This is the first post in a new series I’m starting on Debugging in Dynamics 365 CE.
The goal of the series is simple: share practical approaches I use when investigating issues and tracing them back to the real root cause.
Let’s begin with a place where a lot of “mystery” problems start: JavaScript.
When things go wrong in Dynamics 365 CE, our first thought often goes straight to plugins. But in reality, a lot of issues start in the front-end: JavaScript web resources, ribbon commands, or PCF controls.
This post walks through a structured way to debug client-side issues and share a recent real-world example I came across.
Start with Browser DevTools
The first step is always to open the browser’s developer tools. In Chrome or Edge, hit F12 and look at the Console and Network tabs while you reproduce the issue.
Red errors in the Console usually tell you exactly where things broke.
Failed requests in the Network tab (especially those pointing to api/data/v9.?.*) often reveal the payload and the exact server response.
If you’re stuck, turn on Pause on exceptions. This will freeze the execution right where the error happens, which makes tracing much easier.
Use Debugger Statements
Sprinkling a simple debugger; line into your JavaScript code is underrated. It stops execution and opens DevTools right at that point, letting you inspect variables and objects live.

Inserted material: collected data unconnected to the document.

(** C5, for one call seen from the render it was created in.  When the
    store returns the new row, the create returns the item and puts it into
    the list of that render: [createDeck] in front of the decks, [addCard]
    behind the cards; every other way it returns nothing and the list is
    untouched.  The item is then in the mirror exactly once, at that place,
    when the id that the store handed out is new to the list.  The insert
    of [addCard] carries the length of the cards of that render as
    [order_index], and the cards table of the migration, for a deck of the
    owner, creates and returns a row with that [order_index]. *)
Theorem create_lands_at_insertion_position
  {W1 W2} (decksR : Remote decksE W1) (w1 : W1) (cardsR : Remote cardsE W2) (w2 : W2)
  (db : CardStore.t) (u : User) (user : option User) (st : State)
  (name deckId front back : string) (description : option string)
  (newDeck : FlashcardDeck.t) (newCard : FlashcardCard.t) :
  let rd := run decksR (createDeck (Some u) st name description) w1 in
  let rc := run cardsR (addCard user st deckId front back) w2 in
  let stored := run CardStore.store (addCard user st deckId front back) db in
  match fst (decksR _ (InsertDeck (user_id u) name description) w1) with
  | Fulfilled (Row data) =>
      let deck :=
        FlashcardDeck.mk (DeckRow.id data) (DeckRow.name data) (DeckRow.description data)
          (DeckRow.created_at data) (DeckRow.updated_at data) (Some 0%Z) in
      snd (returned rd) = Some deck ∧ decks (fst (returned rd)) = deck :: decks st
  | Fulfilled (NoRow _) | Rejected _ =>
      snd (returned rd) = None ∧ decks (fst (returned rd)) = decks st
  end ∧
  match fst (cardsR _ (InsertCard deckId front back (Z.of_nat (length (cards st)))) w2) with
  | Fulfilled (Row data) =>
      snd (returned rc) = Some data ∧ cards (fst (returned rc)) = cards st ++ [data]
  | Fulfilled (NoRow _) | Rejected _ =>
      snd (returned rc) = None ∧ cards (fst (returned rc)) = cards st
  end ∧
  calls rc = [call (InsertCard deckId front back (Z.of_nat (length (cards st))))] ∧
  (∀ c, snd (returned stored) = Some c →
        FlashcardCard.order_index c = Z.of_nat (length (cards st))) ∧
  (deckId ∈ CardStore.owned_decks db →
   ∃ c, snd (returned stored) = Some c ∧
        FlashcardCard.order_index c = Z.of_nat (length (cards st)) ∧
        CardStore.flashcard_cards (world stored) = CardStore.flashcard_cards db ++ [c]) ∧
  (snd (returned rd) = Some newDeck →
   FlashcardDeck.id newDeck ∉ map FlashcardDeck.id (decks st) →
   decks (fst (returned rd)) = newDeck :: decks st ∧
   only_at 0 newDeck (decks (fst (returned rd)))) ∧
  (snd (returned rc) = Some newCard →
   FlashcardCard.id newCard ∉ map FlashcardCard.id (cards st) →
   cards (fst (returned rc)) = cards st ++ [newCard] ∧
   only_at (length (cards st)) newCard (cards (fst (returned rc)))).
Proof.
  intros rd rc stored. split_and!.
  - subst rd. simpl.
    by destruct (decksR _ (InsertDeck (user_id u) name description) w1)
      as [[[data | e] | e] w].
  - subst rc. simpl.
    by destruct (cardsR _ (InsertCard deckId front back (Z.of_nat (length (cards st)))) w2)
      as [[[data | e] | e] w].
  - subst rc. simpl.
    by destruct (cardsR _ (InsertCard deckId front back (Z.of_nat (length (cards st)))) w2).
  - intros c. subst stored. simpl. case_bool_decide; simpl; [| discriminate].
    by intros [= <-].
  - intros Howned. subst stored. simpl. rewrite bool_decide_eq_true_2 by done. simpl.
    eexists. split_and!; reflexivity.
  - intros Hdeck Hdeck_new.
    assert (newDeck ∉ decks st) as Hd.
    { intros Hin. apply Hdeck_new. by apply list_elem_of_fmap_2. }
    assert (decks (fst (returned rd)) = newDeck :: decks st) as Hdecks.
    { subst rd. simpl in *.
      destruct (decksR _ (InsertDeck (user_id u) name description) w1) as [[[data | e] | e] w];
        simpl in *; [| discriminate | discriminate].
      by injection Hdeck as <-. }
    split; [done |]. rewrite Hdecks. by apply only_at_head.
  - intros Hcard Hcard_new.
    assert (newCard ∉ cards st) as Hc.
    { intros Hin. apply Hcard_new. by apply list_elem_of_fmap_2. }
    assert (cards (fst (returned rc)) = cards st ++ [newCard]) as Hcards.
    { subst rc. simpl in *.
      destruct (cardsR _ (InsertCard deckId front back (Z.of_nat (length (cards st)))) w2)
        as [[[data | e] | e] w]; simpl in *; [| discriminate | discriminate].
      by injection Hcard as <-. }
    split; [done |]. rewrite Hcards. by apply only_at_last.
Qed.

Lemma create_lands_at_insertion_position_witness :
  decks (fst (returned (run Examples.accepting_decks
                          (createDeck (Some Examples.owner) Examples.studying
                             "French 101" None) tt)))
  = [FlashcardDeck.mk "deck-2" "French 101" None
       "2026-02-06T09:00:00Z" "2026-02-06T09:00:00Z" (Some 0%Z);
     Examples.spanish] ∧
  cards (fst (returned (run CardStore.store
                          (addCard None Examples.studying "deck-1" "adios" "goodbye")
                          Examples.signed_in)))
  = [Examples.hola;
     FlashcardCard.mk "card-2" "deck-1" "adios" "goodbye" 1
       "2026-02-06T09:00:00Z" "2026-02-06T09:00:00Z"].
Proof.
  assert (H := create_lands_at_insertion_position
    Examples.accepting_decks tt CardStore.store Examples.signed_in Examples.signed_in
    Examples.owner None Examples.studying "French 101" "deck-1" "adios" "goodbye" None
    (FlashcardDeck.mk "deck-2" "French 101" None
       "2026-02-06T09:00:00Z" "2026-02-06T09:00:00Z" (Some 0%Z))
    (FlashcardCard.mk "card-2" "deck-1" "adios" "goodbye" 1
       "2026-02-06T09:00:00Z" "2026-02-06T09:00:00Z")).
  cbv zeta in H.
  destruct H as (_ & _ & _ & _ & _ & Hdecks & Hcards).
  destruct Hdecks as (Hdecks & _).
  - reflexivity.
  - vm_compute. intros Hin. by repeat (inversion Hin as [| ? ? ? Hin']; clear Hin; rename Hin' into Hin).
  - destruct Hcards as (Hcards & _).
    + reflexivity.
    + vm_compute. intros Hin. by repeat (inversion Hin as [| ? ? ? Hin']; clear Hin; rename Hin' into Hin).
    + split; [exact Hdecks | exact Hcards].
Defined.

End FlashcardsCreate.

(** ** Flashcards: fetching *)

Section FlashcardsFetch.
Import Flashcards.

(** C8 fails for [fetchProgress]: the request is rejected, and the error
    cell is still empty afterwards. *)
Lemma fetchProgress_failure_leaves_no_error :
  fst (Examples.offline _ (SelectProgress "owner-1" "deck-1") tt)
  = Rejected (new_Error "Failed to fetch") ∧
  error (returned (run Examples.offline
                     (fetchProgress (Some Examples.owner) Examples.studying "deck-1") tt))
  = None.
Proof. split; reflexivity. Qed.
(* ===== verification/_CoqProject ===== *)
-Q . S2P
Prelude.v
JsString.v
Glob.v
SequenceSet.v
ListMatch.v
Rights.v
Limits.v
Lmtp.v
Text.v
Sasl.v
Saslprep.v
Scram.v
JsNumber.v
Loop.v
SmtpParams.v
Smtp.v
Pop3.v
Srs.v
Net.v
Throttle.v
PeerLimit.v
Regex.v
RegexMachine.v
RegexSem.v
RegexSpec.v
ImapReader.v
ImapParser.v
MaildropLock.v
Dns.v
DnsSpec.v
ManageSieve.v
Sieve.v
DnsCache.v
SieveVars.v
JsDate.v
SieveDate.v
SieveRun.v
SieveSpec.v
Hash.v
Greylist.v
MimeEncoding.v
MimeHeaders.v
InboundAuth.v
Trace.v
MimeAddress.v
MimeFields.v
MimeHtml.v
MimeBody.v
MimeStructure.v
JmapBody.v
MimeMessage.v
Vacation.v
Cidr.v
Effects.v
Spf.v
SpfSpec.v
Async.v
Dmarc.v
DmarcSpec.v
Dkim.v
DkimSpec.v
InboundRun.v
Dane.v
SmtpClient.v
SmtpClientSpec.v
SmtpRelay.v
MtaSts.v
Dsn.v
Queue.v
Enqueue.v
MtaWorker.v
MtaWorkerSpec.v
QueueLease.v
BlobGc.v
ImapFetch.v
ImapSearch.v
ImapCommands.v
ImapSession.v
ImapSessionSpec.v
ImapNumbers.v
(* ===== verification/JsString.v ===== *)
(** * The parts of the JavaScript standard library the modelled code calls on strings

    Strings are lists of UTF-16 code units.  Case mapping is exact on every code
    unit below 256 and on every code unit whose image meets ASCII or Latin-1
    (dotless i, long s, the Latin ligatures, the Kelvin and Angstrom signs, dotted
    capital I); the other cased letters are mapped to themselves, which no test
    of the modelled code against an ASCII word can tell apart. *)

From S2P Require Import Prelude.

(** ** Code points the code names *)

Definition CR : Z := 13.
Definition LF : Z := 10.
Definition DOT : Z := 46.
Definition SP : Z := 32.
Definition crlf : bytes := [CR; LF].

(** ** Searching and slicing *)

(** [s.indexOf(c)] for a one-unit needle; [None] is JavaScript's [-1]. *)
Fixpoint indexOf (c : Z) (l : jsstr) : option nat :=
  match l with
  | [] => None
  | x :: r => if x =? c then Some O else S <$> indexOf c r
  end.

(** [s.lastIndexOf(c)]. *)
Definition lastIndexOf (c : Z) (l : jsstr) : option nat :=
  (fun i => (length l - 1 - i)%nat) <$> indexOf c (rev l).

(** [s.indexOf("\r\n")], and [indexOfCRLF] of the SMTP engine. *)
Fixpoint indexOfCRLF (l : bytes) : option nat :=
  match l with
  | [] => None
  | x :: r =>
      if (x =? CR) && (match r with y :: _ => y =? LF | [] => false end)
      then Some O else S <$> indexOfCRLF r
  end.

(** [s.startsWith(p)] *)
Fixpoint startsWith (p s : jsstr) : bool :=
  match p, s with
  | [], _ => true
  | _ :: _, [] => false
  | x :: p', y :: s' => (x =? y) && startsWith p' s'
  end.

(** [s.indexOf(p)] and [s.includes(p)] *)
Fixpoint indexOfStr (p s : jsstr) : option nat :=
  if startsWith p s then Some O
  else match s with [] => None | _ :: s' => S <$> indexOfStr p s' end.

Definition includes (p s : jsstr) : bool :=
  match indexOfStr p s with Some _ => true | None => false end.

(** [s.endsWith(c)] for a one-unit suffix *)
Definition endsWith1 (c : Z) (s : jsstr) : bool :=
  match last s with Some x => x =? c | None => false end.

(** [s.split(c)] for a one-unit separator *)
Fixpoint splitOn (c : Z) (l : jsstr) : list jsstr :=
  match l with
  | [] => [[]]
  | x :: r =>
      if x =? c then [] :: splitOn c r
      else match splitOn c r with [] => [[x]] | h :: t => (x :: h) :: t end
  end.

(** [ls.join(sep)] *)
Fixpoint joinWith (sep : jsstr) (ls : list jsstr) : jsstr :=
  match ls with
  | [] => []
  | [l] => l
  | l :: r => l ++ sep ++ joinWith sep r
  end.

(** [a < b] on strings: by code units. *)
Fixpoint strLt (a b : jsstr) : bool :=
  match a, b with
  | _, [] => false
  | [], _ :: _ => true
  | x :: a', y :: b' => (x <? y) || ((x =? y) && strLt a' b')
  end.

(** [s.padStart(w, "0")] *)
Definition padStart0 (w : nat) (s : jsstr) : jsstr := replicate (w - length s) 48 ++ s.

(** ** White space *)

(** The code units [trim] and the [\s] of a regular expression accept. *)
Definition isWs (c : Z) : bool :=
  ((9 <=? c) && (c <=? 13)) || (c =? 32) || (c =? 160) || (c =? 5760)
  || ((8192 <=? c) && (c <=? 8202)) || (c =? 8232) || (c =? 8233)
  || (c =? 8239) || (c =? 8287) || (c =? 12288) || (c =? 65279).

(** The line terminators, which the [.] of a regular expression refuses. *)
Definition isLineTerminator (c : Z) : bool :=
  (c =? 10) || (c =? 13) || (c =? 8232) || (c =? 8233).

Fixpoint trimStart (s : jsstr) : jsstr :=
  match s with
  | [] => []
  | c :: r => if isWs c then trimStart r else s
  end.

Definition trimEnd (s : jsstr) : jsstr := rev (trimStart (rev s)).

function onFormLoad(executionContext) {
debugger;
const formContext = executionContext.getFormContext();
console.log("Form Type:", formContext.ui.getFormType());
}
Check Your Web Resource Dependencies
It sounds obvious, but missing or misordered libraries can cause endless confusion. If a function suddenly becomes undefined, check if the library is still attached to the form and that dependencies load in the right sequence.

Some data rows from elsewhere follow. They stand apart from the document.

(* ===== verification/Limits.v ===== *)
(** * Protocol limits shared by the engines (packages/core/src/limits.ts) *)

From S2P Require Import Prelude.

Definition MAX_MESSAGE_BYTES : Z := 25 * 1024 * 1024.
Definition POP3_IDLE_TIMEOUT_MS : Z := 10 * 60 * 1000.
Definition MAX_COMMAND_LINE : Z := 4096.
Definition MAX_PIPELINE_PENDING_BYTES : Z := 1024 * 1024.
Definition MAX_RCPT_PER_SESSION : Z := 1000.
Definition MAX_SMTP_ERRORS_PER_SESSION : Z := 20.
Definition MAX_IMAP_LINE_BYTES : Z := 64 * 1024.
Definition MAX_PREAUTH_LITERAL_BYTES : Z := 8 * 1024.
(** The fields a client cannot influence while the message body is read. *)
Definition withData (ls : list jsstr) (o : bool) (s : Lmtp) : Lmtp :=
  s <| dataLines := ls |> <| dataOverflow := o |>.

Lemma handleLine_data l s :
  inData s = true ->
  handleLine cfg (stuffLine l) s =
  (withData (dataLines s ++ [l])
     (dataOverflow s || (maxSizeBytes cfg <? dataTotal (dataLines s ++ [l]))) s, []).
Proof.
  intros Hd. unfold handleLine, handleDataLine. rewrite Hd.
  change (js ".") with [DOT]. change (js "..") with [DOT; DOT].
  rewrite (proj2 (seqb_neq _ _) (stuffLine_not_dot l)).
  rewrite unstuff_stuffLine.
  unfold withData. destruct s. cbn. by destruct (_ <? _), dataOverflow0.
Qed.

Lemma dataTotal_nonneg ls : 0 <= dataTotal ls.
Proof. rewrite <- raw_size. apply len_nonneg. Qed.

(** The loop reads the whole body, up to its terminator. *)
Lemma Loop_body ls rest s a s' :
  running s = true -> inData s = true -> Forall no_crlf ls ->
  dataOverflow s = (maxSizeBytes cfg <? dataTotal (dataLines s)) ->
  Loop cfg (withBuffer ([DOT] ++ crlf ++ rest)
    (withData (dataLines s ++ ls) (maxSizeBytes cfg <? dataTotal (dataLines s ++ ls)) s)) a s' ->
  Loop cfg (withBuffer (stuffedBody ls ++ rest) s) a s'.
Proof.
  intros Hr Hd Hls. revert s Hr Hd. induction Hls as [|l ls Hl Hls IH]; intros s Hr Hd Ho HL.
  - rewrite app_nil_r, <- Ho in HL. by destruct s.
  - change a with ([] ++ a).
    apply (loop_line cfg _ (length (stuffLine l))
             (withBuffer (stuffedBody ls ++ rest)
               (withData (dataLines s ++ [l])
                  (dataOverflow s || (maxSizeBytes cfg <? dataTotal (dataLines s ++ [l]))) s))); [done|..].
    + cbn [buffer withBuffer]. cbn. rewrite stuffedBody_cons. by apply indexOfCRLF_line, stuffLine_no_crlf.
    + cbn. rewrite stuffedBody_cons, take_line, drop_line.
      change (withBuffer ?b (withBuffer _ s)) with (withBuffer b s).
      by rewrite handleLine_frame, handleLine_data.
    + apply IH; [done|done| |].
      * cbn. destruct (dataOverflow s) eqn:Eo; [|done]. cbn.
        symmetry in Ho |- *. bool_hyps. apply Z.ltb_lt. rewrite dataTotal_app.
        pose proof (dataTotal_nonneg [l]). lia.
      * cbn. rewrite <- app_assoc. cbn. exact HL.
Qed.

Definition envelope (s : Lmtp) : LmtpDeliverEnv :=
  {| e_mailFrom := default [] (mailFrom s); e_lhloName := lhloName s;
     e_clientIp := clientIp cfg; e_rcptTo := rcptTo s; e_raw := bodyOf (dataLines s) |}.

(** The terminator, with nothing pipelined after it. *)
Lemma Loop_terminator s :
  running s = true -> inData s = true ->
  if dataOverflow s
  then Loop cfg (withBuffer ([DOT] ++ crlf) s) [reply "552 5.3.4 message too large"]
         (withBuffer [] (resetTransaction s))
  else Loop cfg (withBuffer ([DOT] ++ crlf) s) [ADeliver (envelope s)]
         (withBuffer [] (s <| inData := false |> <| awaiting := WDeliver |>)).
Proof.
  intros Hr Hd. apply running_inv in Hr as [Ha Hc].
  assert (Hl : handleLine cfg [DOT] (withBuffer [] s) = handleDataLine cfg [DOT] (withBuffer [] s))
    by (unfold handleLine; cbn; by rewrite Hd).
  unfold handleDataLine in Hl. change (js ".") with [DOT] in Hl. rewrite seqb_refl in Hl. cbn in Hl.
  destruct (dataOverflow s) eqn:Eo.
  - change [reply "552 5.3.4 message too large"] with ([reply "552 5.3.4 message too large"] ++ []).
    eapply loop_line; [unfold running; cbn; by rewrite Ha, Hc|done|exact Hl|].
    apply loop_wait; [unfold running; cbn; by rewrite Ha, Hc|done|done].
  - change [ADeliver (envelope s)] with ([ADeliver (envelope s)] ++ []).
    eapply loop_line; [unfold running; cbn; by rewrite Ha, Hc|done| |].
    + etransitivity; [exact Hl|]. unfold envelope, bodyOf. by rewrite <- raw_lines.
    + by apply loop_stop.
Qed.
End Data.

(** ** Properties *)

Section Properties.
Context (cfg : LmtpConfig).

(** The command loop terminates and is the one of the source: for every state the
    executable [pump] produces the unique result of the [while] loop's big-step
    relation, which has no bound on the number of iterations. *)
Theorem lmtp_pump_total s :
  Loop cfg s (snd (pump cfg s)) (fst (pump cfg s)) /\
  (forall a s', Loop cfg s a s' -> pump cfg s = (s', a)).
Proof. split; [apply pump_loop|apply loop_pump]. Qed.

(** Invariant of every LMTP session, whatever the client sends and however the
    backend answers: the recipient counter bounds the recipients and stays within the
    session limit (RSET does not reset it), recipients exist only after LHLO and MAIL,
    DATA and a delivery only with recipients; and while the connection is open the
    error counter is within its limit, the buffer is bounded, and outside a backend
    call it holds no complete line. *)
Theorem lmtp_session_invariant tr s :
  0 <= maxSizeBytes cfg -> Session cfg tr s ->
  Inv cfg s /\ (closed s = false -> Resting s).
Proof.
  intros Hm HS. split; [by apply (Session_inv cfg Hm tr)|].
  by apply (Session_resting cfg tr).
Qed.
(* ===== verification/Scram.v ===== *)
(** * SCRAM-SHA-256, server side (packages/core/src/scram.ts, scram-session.ts)

    node:crypto and node's lenient base64 decoder are the class [NodeCrypto]; the
    random bytes of the server nonce are an argument of [start].  [ScramServer] is the
    interface the protocol engines use, with the laws they rely on; the session below
    is its instance. *)

From S2P Require Import Prelude JsString Text Sasl Saslprep.

Class NodeCrypto := {
  hmacSha256 : bytes -> bytes -> bytes;
  sha256 : bytes -> bytes;
  pbkdf2Sha256 : bytes -> bytes -> Z -> bytes;
  bufferFromBase64 : jsstr -> bytes;
  hmac_length : forall k d, length (hmacSha256 k d) = 32%nat;
  hmac_bytes : forall k d, is_bytes (hmacSha256 k d);
  sha256_length : forall d, length (sha256 d) = 32%nat;
  bufferFromBase64_strict : forall s, strictBase64 s = true -> bufferFromBase64 s = base64Decode s
}.

Definition SCRAM_DEFAULT_ITERATIONS : Z := 100000.
Definition KEY_LEN : nat := 32.

(** Stored keys; the stored key is a SHA-256 digest, so it has that length. *)
Record ScramStoredKeys := mkKeys {
  sk_iterations : Z; sk_salt : bytes; sk_storedKey : bytes; sk_serverKey : bytes;
  sk_length : (length sk_storedKey =? KEY_LEN)%nat = true
}.

Inductive ScramStep :=
| NeedLookup (username : jsstr)
| NeedSend (message : jsstr)
| NeedDone (username message : jsstr)
| NeedFailed (username : option jsstr).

For ribbon buttons, make sure the library is added to every form where the button is used. I’ve seen commands fail simply because the JS file wasn’t referenced in one of the forms.
Debugging Ribbon Commands
Ribbon Workbench is your best friend here.
Inspect the command rules and check the parameters. A common mistake is using FirstSelectedItemId when you actually needed SelectedControlSelectedItemReferences.
Enable/Display rules can silently hide buttons for the wrong users. Temporarily disabling a rule can confirm if the command itself is fine.
Investigating PCF Controls
With PCF controls, I always start by adding lots of console.log() statements inside updateView and notifyOutputChanged.
Be careful about loops. If you call notifyOutputChanged() every time updateView runs, you’ll end up in an infinite cycle. Also, if your control references an external CDN, check whether the browser is blocking it because of content security policies.
Guard Against Nulls
A classic one: Cannot read property ‘getAttribute’ of null.
The safe approach is to always guard before accessing attributes or controls.
const ctrl = formContext.getControl("new_field");
if (ctrl && ctrl.getAttribute()) {
ctrl.setDisabled(true);
}
A Real Example: Encode and Decode Issues
Recently, I hit a bug that only surfaced after data moved between environments. The issue was with encodeURIComponent and decodeURIComponent.
On one form, values were encoded multiple times before being saved. Later, when another script tried to decode them, it was decoding too many layers and throwing errors. It looked random at first, but once I paused the code with a debugger; and inspected the variable, it was obvious: the value had been encoded twice.
It’s a good reminder that sometimes the bug isn’t in the platform at all—it’s in how we handle data transformations on the client side.
Quick Checklist
When you’re chasing a front-end issue, I like to run through this list before blaming the platform:
Does the error reproduce in incognito mode (to rule out caching)?
Does it affect all users or only specific roles?
Did a recent solution import overwrite the library or ribbon command?
Does the problem show up on other forms or record types?
Wrap-Up
Debugging JavaScript in Dynamics CE is less about memorising tricks and more about being systematic. Start with DevTools, use debugger; to pause execution, confirm dependencies, check ribbon rules, and don’t forget the basics like guarding against nulls.
And when you do find the cause, it’s often something simple—like an extra encodeURIComponent.